Work instructions
Exactly the lines from the opening of the records through the line containing "The handlers of different" should be copied, with both included.

Stored data
=-=-=

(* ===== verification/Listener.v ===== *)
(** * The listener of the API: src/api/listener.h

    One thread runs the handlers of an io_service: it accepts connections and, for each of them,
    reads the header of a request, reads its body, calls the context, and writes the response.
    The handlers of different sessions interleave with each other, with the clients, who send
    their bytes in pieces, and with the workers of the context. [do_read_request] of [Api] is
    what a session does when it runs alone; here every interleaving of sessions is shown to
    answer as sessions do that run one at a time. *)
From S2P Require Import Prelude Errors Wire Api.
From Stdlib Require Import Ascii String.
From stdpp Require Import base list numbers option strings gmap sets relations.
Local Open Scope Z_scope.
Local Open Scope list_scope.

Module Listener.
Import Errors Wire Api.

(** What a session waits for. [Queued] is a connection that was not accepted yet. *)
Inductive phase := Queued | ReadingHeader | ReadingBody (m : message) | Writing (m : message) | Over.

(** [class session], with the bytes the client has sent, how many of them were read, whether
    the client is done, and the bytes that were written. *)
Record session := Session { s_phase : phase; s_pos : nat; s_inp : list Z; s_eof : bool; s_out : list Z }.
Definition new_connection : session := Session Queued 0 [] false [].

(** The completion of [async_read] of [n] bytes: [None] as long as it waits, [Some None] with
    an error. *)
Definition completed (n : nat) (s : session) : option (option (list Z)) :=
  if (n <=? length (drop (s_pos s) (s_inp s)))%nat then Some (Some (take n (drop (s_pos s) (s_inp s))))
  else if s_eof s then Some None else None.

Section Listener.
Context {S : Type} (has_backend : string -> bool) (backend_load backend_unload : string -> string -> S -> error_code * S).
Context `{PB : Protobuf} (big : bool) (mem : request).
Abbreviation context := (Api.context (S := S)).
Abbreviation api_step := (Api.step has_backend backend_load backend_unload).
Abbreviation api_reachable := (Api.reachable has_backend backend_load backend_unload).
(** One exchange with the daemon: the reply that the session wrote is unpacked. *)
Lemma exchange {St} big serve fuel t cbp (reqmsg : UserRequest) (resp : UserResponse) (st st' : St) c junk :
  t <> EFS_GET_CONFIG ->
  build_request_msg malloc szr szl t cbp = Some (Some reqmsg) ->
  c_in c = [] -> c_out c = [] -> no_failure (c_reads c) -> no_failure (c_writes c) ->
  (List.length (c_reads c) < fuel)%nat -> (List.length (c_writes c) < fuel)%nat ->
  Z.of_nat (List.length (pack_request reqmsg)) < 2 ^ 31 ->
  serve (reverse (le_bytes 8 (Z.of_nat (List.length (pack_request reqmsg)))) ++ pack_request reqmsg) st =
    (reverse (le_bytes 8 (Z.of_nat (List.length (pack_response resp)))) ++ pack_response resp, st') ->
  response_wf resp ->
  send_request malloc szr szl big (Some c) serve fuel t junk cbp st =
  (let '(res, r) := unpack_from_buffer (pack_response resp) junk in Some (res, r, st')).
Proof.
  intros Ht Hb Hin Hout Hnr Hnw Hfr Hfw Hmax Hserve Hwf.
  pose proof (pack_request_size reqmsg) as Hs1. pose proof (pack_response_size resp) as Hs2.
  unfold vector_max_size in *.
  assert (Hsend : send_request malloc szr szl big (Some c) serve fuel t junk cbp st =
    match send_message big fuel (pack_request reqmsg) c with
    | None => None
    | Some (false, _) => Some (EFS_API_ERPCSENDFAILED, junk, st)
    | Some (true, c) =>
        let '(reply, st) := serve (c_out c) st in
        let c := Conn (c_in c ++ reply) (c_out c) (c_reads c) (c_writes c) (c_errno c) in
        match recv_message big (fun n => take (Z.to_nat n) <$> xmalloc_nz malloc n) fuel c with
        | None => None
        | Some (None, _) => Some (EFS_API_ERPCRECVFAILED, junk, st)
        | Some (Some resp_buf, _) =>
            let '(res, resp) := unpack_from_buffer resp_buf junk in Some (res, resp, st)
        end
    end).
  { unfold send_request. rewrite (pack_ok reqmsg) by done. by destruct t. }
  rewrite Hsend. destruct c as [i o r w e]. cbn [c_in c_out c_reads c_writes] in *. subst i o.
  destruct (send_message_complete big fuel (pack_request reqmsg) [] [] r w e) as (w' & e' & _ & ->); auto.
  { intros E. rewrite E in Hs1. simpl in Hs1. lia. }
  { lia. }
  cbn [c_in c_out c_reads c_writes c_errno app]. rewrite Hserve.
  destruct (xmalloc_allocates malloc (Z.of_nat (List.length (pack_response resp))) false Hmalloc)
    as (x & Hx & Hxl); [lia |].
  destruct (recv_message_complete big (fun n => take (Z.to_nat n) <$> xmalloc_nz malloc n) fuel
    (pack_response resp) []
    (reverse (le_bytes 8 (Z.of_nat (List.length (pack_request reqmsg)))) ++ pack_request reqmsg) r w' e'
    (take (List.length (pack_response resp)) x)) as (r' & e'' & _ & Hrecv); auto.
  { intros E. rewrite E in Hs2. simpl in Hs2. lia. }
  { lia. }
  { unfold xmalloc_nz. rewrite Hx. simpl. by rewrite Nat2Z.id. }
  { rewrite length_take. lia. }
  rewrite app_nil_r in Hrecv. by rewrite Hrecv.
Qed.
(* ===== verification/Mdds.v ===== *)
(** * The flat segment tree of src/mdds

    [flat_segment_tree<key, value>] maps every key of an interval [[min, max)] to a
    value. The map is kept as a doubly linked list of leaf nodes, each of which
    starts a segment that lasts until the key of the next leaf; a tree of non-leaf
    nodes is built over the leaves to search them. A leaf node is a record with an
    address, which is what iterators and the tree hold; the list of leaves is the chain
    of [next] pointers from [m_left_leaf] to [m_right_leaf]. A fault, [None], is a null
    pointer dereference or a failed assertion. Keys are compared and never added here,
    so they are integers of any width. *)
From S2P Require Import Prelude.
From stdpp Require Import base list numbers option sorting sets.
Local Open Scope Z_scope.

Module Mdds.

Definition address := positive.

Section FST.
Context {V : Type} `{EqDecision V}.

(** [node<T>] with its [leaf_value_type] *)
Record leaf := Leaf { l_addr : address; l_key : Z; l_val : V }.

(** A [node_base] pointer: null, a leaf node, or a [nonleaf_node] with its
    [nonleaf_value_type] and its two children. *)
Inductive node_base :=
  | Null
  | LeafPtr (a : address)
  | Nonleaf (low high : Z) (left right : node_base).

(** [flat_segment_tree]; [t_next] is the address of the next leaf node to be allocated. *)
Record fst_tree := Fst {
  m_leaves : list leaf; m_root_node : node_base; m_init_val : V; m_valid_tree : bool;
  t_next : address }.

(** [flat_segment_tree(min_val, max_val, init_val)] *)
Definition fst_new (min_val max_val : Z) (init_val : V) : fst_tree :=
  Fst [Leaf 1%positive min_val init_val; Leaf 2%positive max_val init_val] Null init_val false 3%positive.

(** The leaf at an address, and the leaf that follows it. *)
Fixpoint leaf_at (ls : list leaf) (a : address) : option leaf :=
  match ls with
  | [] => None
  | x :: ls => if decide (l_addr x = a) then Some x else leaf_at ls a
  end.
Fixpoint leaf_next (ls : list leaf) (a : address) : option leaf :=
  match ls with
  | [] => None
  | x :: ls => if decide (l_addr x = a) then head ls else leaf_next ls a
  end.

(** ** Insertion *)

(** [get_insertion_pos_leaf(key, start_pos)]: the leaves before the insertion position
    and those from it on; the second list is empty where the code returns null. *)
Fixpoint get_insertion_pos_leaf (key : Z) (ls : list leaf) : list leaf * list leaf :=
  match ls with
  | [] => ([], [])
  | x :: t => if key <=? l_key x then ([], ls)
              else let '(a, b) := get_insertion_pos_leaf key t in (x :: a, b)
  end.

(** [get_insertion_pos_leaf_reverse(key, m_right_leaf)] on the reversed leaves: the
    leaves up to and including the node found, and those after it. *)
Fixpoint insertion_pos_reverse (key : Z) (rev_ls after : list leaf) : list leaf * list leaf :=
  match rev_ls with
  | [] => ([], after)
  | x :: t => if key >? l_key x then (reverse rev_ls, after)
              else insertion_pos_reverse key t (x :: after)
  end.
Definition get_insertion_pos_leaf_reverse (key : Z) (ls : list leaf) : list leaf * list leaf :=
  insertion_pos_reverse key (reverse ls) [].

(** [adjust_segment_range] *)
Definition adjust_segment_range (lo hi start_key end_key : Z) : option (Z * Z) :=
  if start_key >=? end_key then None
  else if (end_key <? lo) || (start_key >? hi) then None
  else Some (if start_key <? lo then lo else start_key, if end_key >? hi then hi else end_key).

=-=-=

Your response
(* ===== verification/Listener.v ===== *)
(** * The listener of the API: src/api/listener.h

    One thread runs the handlers of an io_service: it accepts connections and, for each of them,
    reads the header of a request, reads its body, calls the context, and writes the response.
    The handlers of different sessions interleave with each other, with the clients, who send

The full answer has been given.